Download or read book Billboard written by and published by . This book was released on 2001-06-16 with total page 112 pages. Available in PDF, EPUB and Kindle. Book excerpt: In its 114th year, Billboard remains the world's premier weekly music publication and a diverse digital, events, brand, content and data licensing platform. Billboard publishes the most trusted charts and offers unrivaled reporting about the latest music, video, gaming, media, digital and mobile entertainment issues and trends.

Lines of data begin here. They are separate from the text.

(* ===== verification/Ata.v ===== *)
(** * The disk behind the primary ATA channel

    The drive install.c talks to is not part of the source.  It is modelled by
    its programming interface, port by port (ATA/ATAPI-6, PIO data-in, PIO
    data-out and IDENTIFY DEVICE): task file registers, a command that makes the
    drive busy, then a transfer of 256 words through the data port.  How long the
    drive stays busy after its n-th command, counted in reads of the status
    register, is the function [delay].  A command transfers as many sectors as the
    sector count register says (0 for 256); it ends with the error bit and no
    transfer when one of them does not exist, or when the LBA bit of the drive
    register is clear, since the geometry behind cylinders, heads and sectors is not
    modelled.  There is no drive 1: while its bit is set nothing answers. *)
From S2P Require Import Prelude.

Definition ATA_PRIMARY_DATA : Z := 0x1F0.
Definition ATA_PRIMARY_SECCOUNT : Z := 0x1F2.
Definition ATA_PRIMARY_LBA_LOW : Z := 0x1F3.
Definition ATA_PRIMARY_LBA_MID : Z := 0x1F4.
Definition ATA_PRIMARY_LBA_HIGH : Z := 0x1F5.
Definition ATA_PRIMARY_DRIVE : Z := 0x1F6.
Definition ATA_PRIMARY_STATUS : Z := 0x1F7.
Definition ATA_PRIMARY_COMMAND : Z := 0x1F7.
Definition ATA_CMD_READ_SECTORS : Z := 0x20.
Definition ATA_CMD_WRITE_SECTORS : Z := 0x30.
Definition ATA_CMD_IDENTIFY : Z := 0xEC.
Definition ATA_STATUS_BSY : Z := 0x80.
Definition ATA_STATUS_DRQ : Z := 0x08.
Definition ATA_STATUS_ERR : Z := 0x01.

(** A transfer: nothing, words to be read, words written so far for a sector with the
    number of sectors after it, or a command that failed. *)
Inductive transfer := idle_drive | to_read (words : list Z) | to_write (lba : Z) (more : nat) (words : list Z) | failed.

Record ata := mk_ata {
  present : bool; disk : Z -> list Z; disk_sectors : Z; identity : list Z;
  lba_low : Z; lba_mid : Z; lba_high : Z; drive : Z; seccount : Z; busy_polls : nat; xfer : transfer; commands : nat
}.

Definition set_lba (lo mi hi dr : Z) (d : ata) : ata :=
  mk_ata (present d) (disk d) (disk_sectors d) (identity d) lo mi hi dr (seccount d) (busy_polls d) (xfer d) (commands d).
Definition set_count (n : Z) (d : ata) : ata :=
  mk_ata (present d) (disk d) (disk_sectors d) (identity d) (lba_low d) (lba_mid d) (lba_high d) (drive d) n (busy_polls d) (xfer d) (commands d).
Definition set_xfer (b : nat) (x : transfer) (d : ata) : ata :=
  mk_ata (present d) (disk d) (disk_sectors d) (identity d) (lba_low d) (lba_mid d) (lba_high d) (drive d) (seccount d) b x (commands d).
Definition set_disk (f : Z -> list Z) (d : ata) : ata :=
  mk_ata (present d) f (disk_sectors d) (identity d) (lba_low d) (lba_mid d) (lba_high d) (drive d) (seccount d) (busy_polls d) (xfer d) (commands d).
Definition count_command (d : ata) : ata :=
  mk_ata (present d) (disk d) (disk_sectors d) (identity d) (lba_low d) (lba_mid d) (lba_high d) (drive d) (seccount d) (busy_polls d) (xfer d) (S (commands d)).

(** The 28-bit address of the task file. *)
Definition lba_of (d : ata) : Z := lba_low d + lba_mid d * 2 ^ 8 + lba_high d * 2 ^ 16 + Z.land (drive d) 0x0F * 2 ^ 24.

(** Drive 0 is selected by bit 4 of the drive register; bit 6 means an LBA address. *)
Definition answers (d : ata) : bool := present d && negb (Z.testbit (drive d) 4).
Definition uses_lba (d : ata) : bool := Z.testbit (drive d) 6.
Definition sectors_asked (d : ata) : nat := if seccount d =? 0 then 256%nat else Z.to_nat (seccount d).
Fixpoint sectors_from (n : nat) (lba : Z) (f : Z -> list Z) : list Z :=
  match n with O => [] | S n' => f lba ++ sectors_from n' (lba + 1) f end.

Section Drive.
Context (delay : nat -> nat).

Definition start (x : transfer) (d : ata) : ata := set_xfer (delay (commands d)) x (count_command d).
Definition command (v : Z) (d : ata) : ata :=
  let n := sectors_asked d in
  let ok := uses_lba d && (lba_of d + Z.of_nat n <=? disk_sectors d) in
  if v =? ATA_CMD_READ_SECTORS then start (if ok then to_read (sectors_from n (lba_of d) (disk d)) else failed) d
  else if v =? ATA_CMD_WRITE_SECTORS then start (if ok then to_write (lba_of d) (n - 1) [] else failed) d
  else if v =? ATA_CMD_IDENTIFY then start (to_read (identity d)) d
  else start failed d.

Definition ata_outb (port v : Z) (d : ata) : ata :=
  if negb (present d) then d else
  if port =? ATA_PRIMARY_SECCOUNT then set_count v d
  else if port =? ATA_PRIMARY_LBA_LOW then set_lba v (lba_mid d) (lba_high d) (drive d) d
  else if port =? ATA_PRIMARY_LBA_MID then set_lba (lba_low d) v (lba_high d) (drive d) d
  else if port =? ATA_PRIMARY_LBA_HIGH then set_lba (lba_low d) (lba_mid d) v (drive d) d
  else if port =? ATA_PRIMARY_DRIVE then set_lba (lba_low d) (lba_mid d) (lba_high d) v d
  else if port =? ATA_PRIMARY_COMMAND then (if answers d then command v d else d)
  else d.

(** The status register; without a drive the bus reads 0. *)
Definition ata_inb_status (d : ata) : Z * ata :=
  if negb (answers d) then (0, d) else
  match busy_polls d with
  | S n => (ATA_STATUS_BSY, set_xfer n (xfer d) d)
  | O => (match xfer d with
          | idle_drive => 0x40
          | to_read _ | to_write _ _ _ => Z.lor 0x40 ATA_STATUS_DRQ
          | failed => Z.lor 0x40 ATA_STATUS_ERR
          end, d)
  end.

(** One word of the data port. *)
Definition ata_inw (d : ata) : Z * ata :=
  if negb (answers d) then (0, d) else
  match xfer d with
  | to_read (w :: ws) => (w, set_xfer (busy_polls d) (match ws with [] => idle_drive | _ => to_read ws end) d)
  | _ => (0, d)
  end.
Definition ata_outw (v : Z) (d : ata) : ata :=
  if negb (answers d) then d else
  match xfer d with
  | to_write lba more ws =>
      let ws := ws ++ [v] in
      if (length ws =? 256)%nat
      then set_xfer (delay (commands d)) (match more with O => idle_drive | S m => to_write (lba + 1) m [] end) (set_disk (fun s => if s =? lba then ws else disk d s) (count_command d))
      else set_xfer (busy_polls d) (to_write lba more ws) d
  | _ => d
  end.
End Drive.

Download or read book The Battle of the Wilderness May 5 6 1864 written by Gordon C. Rhea and published by LSU Press. This book was released on 2004-09-01 with total page 540 pages. Available in PDF, EPUB and Kindle. Book excerpt: Fought in a tangled forest fringing the south bank of the Rapidan River, the Battle of the Wilderness marked the initial engagement in the climactic months of the Civil War in Virginia, and the first encounter between Ulysses S. Grant and Robert E. Lee. In an exciting narrative, Gordon C. Rhea provides the consummate recounting of that conflict of May 5 and 6, 1864, which ended with high casualties on both sides but no clear victor. With its balanced analysis of events and people, command structures and strategies, The Battle of the Wilderness is operational history as it should be written.